【7月29日 AFP】米政府高官は28日夜、ロシアがソ連時代の1987年に米国と交わした「中距離核戦力(INF)廃棄条約(Intermediate-Range Nuclear Forces Treaty)」に違反し、地上発射型巡航ミサイルの試射を実施していたことを明らかにした。

 同高官がAFPに語ったところによると、ロシアのINF条約違反は2014年度版報告書のなかで明らかにされたもの。INF廃棄条約は、米ソ間で射程500~5500キロの地上発射型ミサイルについて製造および保持を禁じている。

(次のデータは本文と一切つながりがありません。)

Lemma commitSurfaces_keeps (entries : list (Z * MeshRegions)) (ctx : TerraContext) :
  let ctx' := fold_left commitSurface entries ctx in
  water ctx' = water ctx /\ carRoads ctx' = carRoads ctx /\
  walkRoads ctx' = walkRoads ctx /\ clipRect ctx' = clipRect ctx.
Proof.
  revert ctx. induction entries as [|e entries IH]; intros ctx; cbn [fold_left].
  - repeat split.
  - destruct (IH (commitSurface ctx e)) as (Hw & Hc & Hk & Hr).
    cbv zeta. now rewrite Hw, Hc, Hk, Hr.
Qed.

(** X9.  No stage of [build] edits what an earlier stage committed: the
    water of the context [build] ends with is the water the water stage
    committed, its road layers are those of the road stage, its surfaces
    those of the surface stage, and the whole context is what the
    background stage returns for the context of the surface stage. *)
Theorem layers_keep_committed_layers (b : TerraBuilder) (r : Rectangle) :
  let ctx0 := set_clipRect (newContext 1 8) (createPathFromRect r) in
  let ctx1 := fst (buildWater newClipper ctx0 (waters_ b)) in
  let ctx2 := fst (buildRoads newClipper ctx1 (carRoads_ b) (walkRoads_ b)) in
  let ctx3 := fst (buildSurfaces newClipper ctx2 (surfaces_ b)) in
  let ctx := layers b r in
  water ctx = water ctx1 /\
  carRoads ctx = carRoads ctx2 /\ walkRoads ctx = walkRoads ctx2 /\
  surfaces ctx = surfaces ctx3 /\
  ctx = fst (buildBackground newClipper ctx3).
Proof.
  cbv zeta. rewrite layers_eq, buildWater_eq. cbn [fst].
  rewrite buildRoads_eq. cbn [fst]. rewrite buildSurfaces_eq. cbn [fst].
  rewrite buildBackground_eq. cbn [fst].
  fold (commitWater (set_clipRect (newContext 1 8) (createPathFromRect r)) (waters_ b)).
  set (ctx1 := commitWater _ _).
  fold (commitRoads ctx1 (carRoads_ b) (walkRoads_ b)).
  set (ctx2 := commitRoads _ _ _).
  destruct (commitSurfaces_keeps (SurfaceMap.elements (surfaces_ b)) ctx2)
    as (Hw & Hc & Hk & _).
  unfold commitBackground.
  cbn [water carRoads walkRoads surfaces set_background].
  rewrite Hw, Hc, Hk. repeat split.
Qed.

End Pipeline.

Section PipelineContract.
Context {E : Engine} {point : Type} {S : Sound E point}.

(** X10.  For an engine that meets its contract, in the context [build]
    ends with no point of the car roads or of the walk roads lies in the
    water, no point of the walk roads lies in the car roads, and the water
    and both road layers lie inside the clip rectangle. *)
Theorem build_layers_disjoint (b : TerraBuilder) (r : Rectangle)
  (f : PolyFillType) (p : point) :
  f <> pftNegative ->
  let ctx := layers b r in
  (filled f (water ctx) p -> filled defaultFillType [clipRect ctx] p) /\
  (filled f (carRoads ctx) p ->
     ~ filled pftPositive (water ctx) p /\ filled defaultFillType [clipRect ctx] p) /\
  (filled f (walkRoads ctx) p ->
     ~ filled pftPositive (water ctx) p /\ ~ filled f (carRoads ctx) p /\
     filled defaultFillType [clipRect ctx] p).
Proof.
  intros Hf. cbv zeta. rewrite layers_eq. unfold commitBackground.
  cbn [water carRoads walkRoads clipRect set_background].
  set (ctx1 := commitWater _ _).
  destruct (commitSurfaces_keeps (SurfaceMap.elements (surfaces_ b))
              (commitRoads ctx1 (carRoads_ b) (walkRoads_ b))) as (Hw & Hc & Hk & Hr).
  rewrite Hw, Hc, Hk, Hr. unfold commitRoads.
  cbn [water carRoads walkRoads clipRect set_walkRoads set_carRoads].
  pose proof (@default_not_negative E point S) as Hd.
  split; [|split].
  - unfold ctx1, commitWater. cbn [water clipRect set_water]. intros H.
    now apply rect_intersection_sound in H as [_ H].
  - intros H. apply rect_intersection_sound in H as [H Hrect]; [|exact Hf].
    apply water_difference_sound in H as [_ H]; [|exact Hd]. now split.
  - intros H. apply rect_intersection_sound in H as [H Hrect]; [|exact Hf].
    apply water_difference_sound in H as [Hwalk Hnw]; [|exact Hd].
    apply extrusion_sound in Hwalk as [_ Hnc]; [|discriminate].
    repeat split; [exact Hnw| |exact Hrect].
    intros Hcar. apply Hnc.
    apply rect_intersection_sound in Hcar as [Hcar _]; [|exact Hf].
    apply water_difference_sound in Hcar as [Hcar _]; [|exact Hd].
    unfold roadUnion in *.
    eapply solution_fill_independent; [| |exact Hcar]; [discriminate|exact Hd].
Qed.

End PipelineContract.

(** *** Runs on the executable engine *)

Definition soundNonZero : Sound LatticeMore.nonZeroEngine IntPoint.
Proof.
  refine {| filled := fun f ps p => Lattice.covered f ps p = true |}.
  - intros. now apply LatticeFacts.latticeClip_sound.
  - discriminate.
Defined.

(** One car road through (1,1) on the tile whose corner is (1,1): the
    vertex is committed as car road, and is not in the water. *)
Lemma build_layers_disjoint_witness :
  let a := mkIntPoint 100000000 100000000 in
  let ctx := layers (E := LatticeMore.nonZeroEngine)
               (mkBuilder [] [(1, [mkMeshRegion [mkPoint 1 1]])] [] noSurfaces)
               (mkRectangle 1 1 2 2) in
  ~ filled (Sound := soundNonZero) pftPositive (water ctx) a /\
  filled (Sound := soundNonZero) pftNonZero [clipRect ctx] a.
Proof.
  intros a ctx.
  refine (proj1 (proj2 (build_layers_disjoint (S := soundNonZero)
                          (mkBuilder [] [(1, [mkMeshRegion [mkPoint 1 1]])] [] noSurfaces)
                          (mkRectangle 1 1 2 2) pftPositive a _)) _).
  - discriminate.
  - vm_compute. reflexivity.
Defined.

(** *** Runs on the executable engine *)

Lemma stages_clear_the_clipper_witness :
  let ctx := set_clipRect (newContext 1 8) [mkIntPoint 1 1] in
  let left := [mkAdded [mkIntPoint 7 7] ptSubject true] in
  let one := mkBuilder [] [] [] (SurfaceMap.add 1 [square 0 0 1 1] noSurfaces) in
  snd (buildSurfaces (E := Lattice.engine) left ctx (surfaces_ one)) = newClipper /\
  buildSurfaces (E := Lattice.engine) left ctx (surfaces_ waterOnly) = (ctx, left).
Proof.
  intros ctx left one. split.
  - refine (proj1 (proj2 (proj2 (proj2
              (stages_clear_the_clipper (E := Lattice.engine) left ctx one)))) _).
    vm_compute. discriminate.
  - refine (proj2 (proj2 (proj2 (proj2
              (stages_clear_the_clipper (E := Lattice.engine) left ctx waterOnly)))) _).
    reflexivity.
Defined.

Lemma committed_within_clip_rectangle_witness :
  let a := mkIntPoint 100000000 100000000 in
  filled (Sound := LatticeFacts.sound) pftEvenOdd [[a]] a.
Proof.
  intros a.
  refine (proj1 (committed_within_clip_rectangle (S := LatticeFacts.sound)
                   newClipper (set_clipRect (newContext 1 8) [a])
                   (mkBuilder [mkMeshRegion [mkPoint 1 1]] [] [] noSurfaces)
                   pftPositive a _) _).
  - discriminate.
  - vm_compute. reflexivity.
Defined.

Lemma background_is_the_complement_witness :
  let o := mkIntPoint 0 0 in
  let ctx := layers (E := Lattice.engine) waterOnly (mkRectangle 0 0 10 10) in
  filled (Sound := LatticeFacts.sound) pftPositive [clipRect ctx] o /\
  ~ filled (Sound := LatticeFacts.sound) pftPositive
      (carRoads ctx ++ walkRoads ctx ++ water ctx ++ surfaces ctx) o.
Proof.
  intros o ctx.
  refine (proj1 (proj1 (background_is_the_complement (S := LatticeFacts.sound)
                          waterOnly (mkRectangle 0 0 10 10) ctx pftPositive o _)) _).
  - discriminate.
  - vm_compute. reflexivity.
Defined.

Lemma surface_patch_witness :
  let a := mkIntPoint 100000000 100000000 in
  let ctx := set_water (set_clipRect (newContext 1 8) [a]) [[mkIntPoint 0 0]] in
  exists patch,
    surfaces (fst (buildSurface (E := Lattice.engine) (ctx, newClipper)
                                (1, [mkMeshRegion [mkPoint 1 1]]))) =
      surfaces ctx ++ patch /\
    filled (Sound := LatticeFacts.sound) pftPositive patch a /\
    ~ filled (Sound := LatticeFacts.sound) pftPositive
        (carRoads ctx ++ walkRoads ctx ++ water ctx ++ surfaces ctx) a.
Proof.
  intros a ctx.
  destruct (surface_patch_respects_earlier_layers (S := LatticeFacts.sound)
              newClipper ctx (1, [mkMeshRegion [mkPoint 1 1]])) as (patch & Hpatch & Hsound).
  exists patch. split; [exact Hpatch|].
  assert (Hin : filled (Sound := LatticeFacts.sound) pftPositive patch a).
  { vm_compute in Hpatch. subst patch. vm_compute. reflexivity. }
  split; [exact Hin|].
  exact (proj2 (Hsound pftPositive a ltac:(discriminate) Hin)).
Defined.

End TerraExtra.

(* ================================================================== *)
(** ** The tree builder: bounds and segments without trees *)

Module TreeExtra.
Import Tree TreeMore TreeProps.

Lemma to_signed_truncate (v : float) (k : Z) :
  Double.truncate v = Some k -> - 2 ^ 31 <= k < 2 ^ 31 -> Double.to_signed 32 v = k.
Proof.
  intros Ht Hk. unfold Double.to_signed. rewrite Ht.
  change (2 ^ (32 - 1)) with (2 ^ 31).
  destruct (Z.leb_spec (- 2 ^ 31) k); [|lia].
  destruct (Z.ltb_spec k (2 ^ 31)); [reflexivity|lia].
Qed.

Lemma countUp_nonpositive (n : Z) : n <= 0 -> countUp n = [].
Proof.
  intros Hn. unfold countUp. now replace (Z.to_nat n) with 0%nat by lia.
Qed.

Section Bounds.
Context {C : Collaborators}.

(** X7.  [visitWay] reads the coordinates of a way only inside the vector
    exactly when the way has a coordinate: then the loop visits each point
    with its successor, in order, and the callback gets the mesh the
    segments were placed on one after the other; on a way without
    coordinates the loop bound [size() - 1] wraps around and the first read
    is out of range. *)
Theorem visitWay_stays_in_bounds (way : Way) :
  let style := forElement way levelOfDetail in
  let step := getValue style TreeStepKey in
  let treeMesh := generate style (mkVector3 0 0 0) (newMesh "") in
  (visitWay way = None <-> coordinates way = []) /\
  (coordinates way <> [] ->
   visitWay way =
   Some (fold_left (fun mesh pp => placeSegment treeMesh step (fst pp) (snd pp) mesh)
                   (consecutive (coordinates way))
                   (newMesh (getMeshName WayMeshNamePrefix way)))).
Proof.
  intros style step treeMesh.
  assert (Hsome : coordinates way <> [] ->
    visitWay way =
    Some (fold_left (fun mesh pp => placeSegment treeMesh step (fst pp) (snd pp) mesh)
                    (consecutive (coordinates way))
                    (newMesh (getMeshName WayMeshNamePrefix way)))).
  { intros Hne. unfold visitWay. fold style. fold step. fold treeMesh.
    destruct (coordinates way) as [|a rest]; [contradiction|].
    change (length (a :: rest) - 1)%nat with (length rest - 0)%nat.
    rewrite Nat.sub_0_r. exact (segment_loop treeMesh step rest [] a _). }
  split; [|exact Hsome]. split.
  - intros Hnone. destruct (coordinates way) as [|a rest] eqn:Hc; [reflexivity|].
    rewrite Hsome in Hnone by discriminate. discriminate Hnone.
  - intros Hnil. unfold visitWay. now rewrite Hnil.
Qed.
(** [panel.webview.onDidReceiveMessage(async message => ...)] of the
    earlier extension: the same request and the same loop, outside any
    [try]. *)
Definition onDidReceiveMessage (defaultModel : str)
    (ollama : Request -> Response) (message : ViewMessage)
  : list Panel.Effect * Outcome :=
  match message with
  | cmd_send text model =>
      let model := or_else model defaultModel in
      let request := mkRequest model text in
      let before :=
        [Panel.postMessage cmd_thinking; Panel.ollama_chat request] in
      match ollama request with
      | Rejected message => (before, Threw message)
      | Stream chunks fin =>
          (before ++ map Panel.postMessage (snd (Panel.for_await false chunks)),
           match fin with
           | Exhausted => Returned
           | Raised message => Threw message
           end)
      end
  | cmd_other => ([], Returned)
  end.

End PanelV0.

(** ** Settings and nonce of the panel extension (src/src/extension.ts) *)

Module Ext.

(** [vscode.workspace.getConfiguration('convocode')]: each setting is
    there or [undefined]. *)
Record Settings : Type := mkSettings {
  get_baseUrl : option str;        (* config.get<string>('baseUrl') *)
  get_model : option str;          (* config.get<string>('model') *)
  get_models : option (list str)   (* config.get<string[]>('models') *)
}.

Definition baseUrl (config : Settings) : str :=
  or_else (get_baseUrl config) (lit "http://127.0.0.1:11434").

Definition defaultModel (config : Settings) : str :=
  or_else (get_model config) (lit "qwen3:0.6b").

(** [config.get('models') || [defaultModel]]: an array is truthy, the
    empty one included. *)
Definition availableModels (config : Settings) : list str :=
  match get_models config with
  | Some models => models
  | None => [defaultModel config]
  end.

(** The alphabet of [getNonce]. *)
Definition chars : str :=
  lit "ABCDEFGHIJKLMNOPQRSTUVWXYZabcdefghijklmnopqrstuvwxyz0123456789".

(** [s.charAt(i)]: the unit at [i] as a string, [''] out of range. *)
Definition charAt (s : str) (i : nat) : str :=
  match nth_error s i with
  | Some c => [c]
  | None => []
  end.
(** [parse_process_char]; [None] is the end-of-line marker the reader feeds
    after the last character of a line. *)
Definition parse_process_char (r : ReaderObj) (c : option ascii)
  : result ReaderObj :=
  let start_field (r : ReaderObj) :=
    match c with
    | None => Ok (set_state START_RECORD (parse_save_field r))
    | Some ch =>
        if is_newline ch then Ok (set_state EAT_CRNL (parse_save_field r))
        else if Ascii.eqb ch quotechar then Ok (set_state IN_QUOTED_FIELD r)
        else if Ascii.eqb ch delimiter then Ok (parse_save_field r)
        else match parse_add_char r ch with
             | Ok r' => Ok (set_state IN_FIELD r')
             | Raise e => Raise e
             end
    end in
  match state r with
  | START_RECORD =>
      match c with
      | None => Ok r
      | Some ch =>
          if is_newline ch then Ok (set_state EAT_CRNL r)
          else start_field (set_state START_FIELD r)
      end
  | START_FIELD => start_field r
  | IN_FIELD =>
      match c with
      | None => Ok (set_state START_RECORD (parse_save_field r))
      | Some ch =>
          if is_newline ch then Ok (set_state EAT_CRNL (parse_save_field r))
          else if Ascii.eqb ch delimiter
               then Ok (set_state START_FIELD (parse_save_field r))
          else parse_add_char r ch
      end
  | IN_QUOTED_FIELD =>
      match c with
      | None => Ok r
      | Some ch =>
          if Ascii.eqb ch quotechar then Ok (set_state QUOTE_IN_QUOTED_FIELD r)
          else parse_add_char r ch
      end
  | QUOTE_IN_QUOTED_FIELD =>
      match c with
      | None => Ok (set_state START_RECORD (parse_save_field r))
      | Some ch =>
          if Ascii.eqb ch quotechar then
            match parse_add_char r ch with
            | Ok r' => Ok (set_state IN_QUOTED_FIELD r')
            | Raise e => Raise e
            end
          else if Ascii.eqb ch delimiter
               then Ok (set_state START_FIELD (parse_save_field r))
          else if is_newline ch
               then Ok (set_state EAT_CRNL (parse_save_field r))
          else match parse_add_char r ch with
               | Ok r' => Ok (set_state IN_FIELD r')
               | Raise e => Raise e
               end
      end
  | EAT_CRNL =>
      match c with
      | None => Ok (set_state START_RECORD r)
      | Some ch =>
          if is_newline ch then Ok r
          else Raise (csv_Error
            "new-line character seen in unquoted field - do you need to open the file in universal-newline mode?")
      end
  end.

(** The inner loop of [Reader_iternext] over the characters of one line.
    A NUL is a character like any other. *)
Fixpoint process_chars (r : ReaderObj) (line : string) : result ReaderObj :=
  match line with
  | EmptyString => Ok r
  | String c rest =>
      match parse_process_char r (Some c) with
      | Ok r' => process_chars r' rest
      | Raise e => Raise e
      end
  end.

Definition process_line (r : ReaderObj) (line : string) : result ReaderObj :=
  match process_chars r line with
  | Ok r' => parse_process_char r' None
  | Raise e => Raise e
  end.

(** [list(csv.reader([line]))]: the rows the reader yields over a one-line
    input.  The first call of [Reader_iternext] consumes the line; if the
    parser is then back at [START_RECORD] the row is complete, otherwise the
    input is exhausted and the pending field, if any, closes the row.  The
    next call resets the parser, finds no input and stops. *)
Definition reader (line : string) : result (list (list string)) :=
  match process_line parse_reset line with
  | Raise e => Raise e
  | Ok r =>
      if ParserState_eqb (state r) START_RECORD then Ok [fields r]
      else if negb (Py.is_empty (field r))
              || ParserState_eqb (state r) IN_QUOTED_FIELD
           then Ok [fields (parse_save_field r)]
      else Ok []
  end.

End csv.

(** ** The interface of [ipaddr]

    Parsing of addresses and networks and the private-range test belong to
    the [ipaddr] module, not to the script.  The script sees a network
    object through [_ip], [network] and [is_private]; [network] is computed
    from [_ip] and the prefix length as [ipaddr] does it. *)

Module ipaddr.

(** A parsed network: [_BaseNet] with its [_version], [_ip], [_prefixlen]. *)
Record BaseNet : Type := mkNet {
  _version : Z;
  _ip : Z;
  _prefixlen : Z
}.

Definition _max_prefixlen (n : BaseNet) : Z :=
  if _version n =? 4 then 32 else 128.

Definition _ALL_ONES (n : BaseNet) : Z := 2 ^ _max_prefixlen n - 1.

(** [_ip_int_from_prefix]: the netmask as an integer. *)
Definition netmask (n : BaseNet) : Z :=
  Z.lxor (_ALL_ONES n) (Z.shiftr (_ALL_ONES n) (_prefixlen n)).

Definition hostmask (n : BaseNet) : Z :=
  Z.lxor (netmask n) (_ALL_ONES n).

(** [n.network._ip] *)
Definition network_ip (n : BaseNet) : Z := Z.land (_ip n) (netmask n).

 同高官はこの問題を「非常に深刻なもの」としており、バラク・オバマ(Barack Obama)米大統領はウラジーミル・プーチン(Vladimir Putin)露大統領にこれに関する書簡を送付。米政府はロシアとの高官協議の即時開催を準備している。これには、米下院や同盟諸国も歩調を合わせているという。

 今年1月には、ロシアが2008年に新型の地上発射型巡航ミサイルの試射を行っており、国務省の軍縮担当者も2013年5月以降ロシア政府との対話で重ねてINF問題をとりあげていたとの米紙ニューヨーク・タイムズ(New York Times)の報道を受け、米国務省のジェン・サキ(Jen Psaki)報道官がロシア政府に対し懸念を表明していた。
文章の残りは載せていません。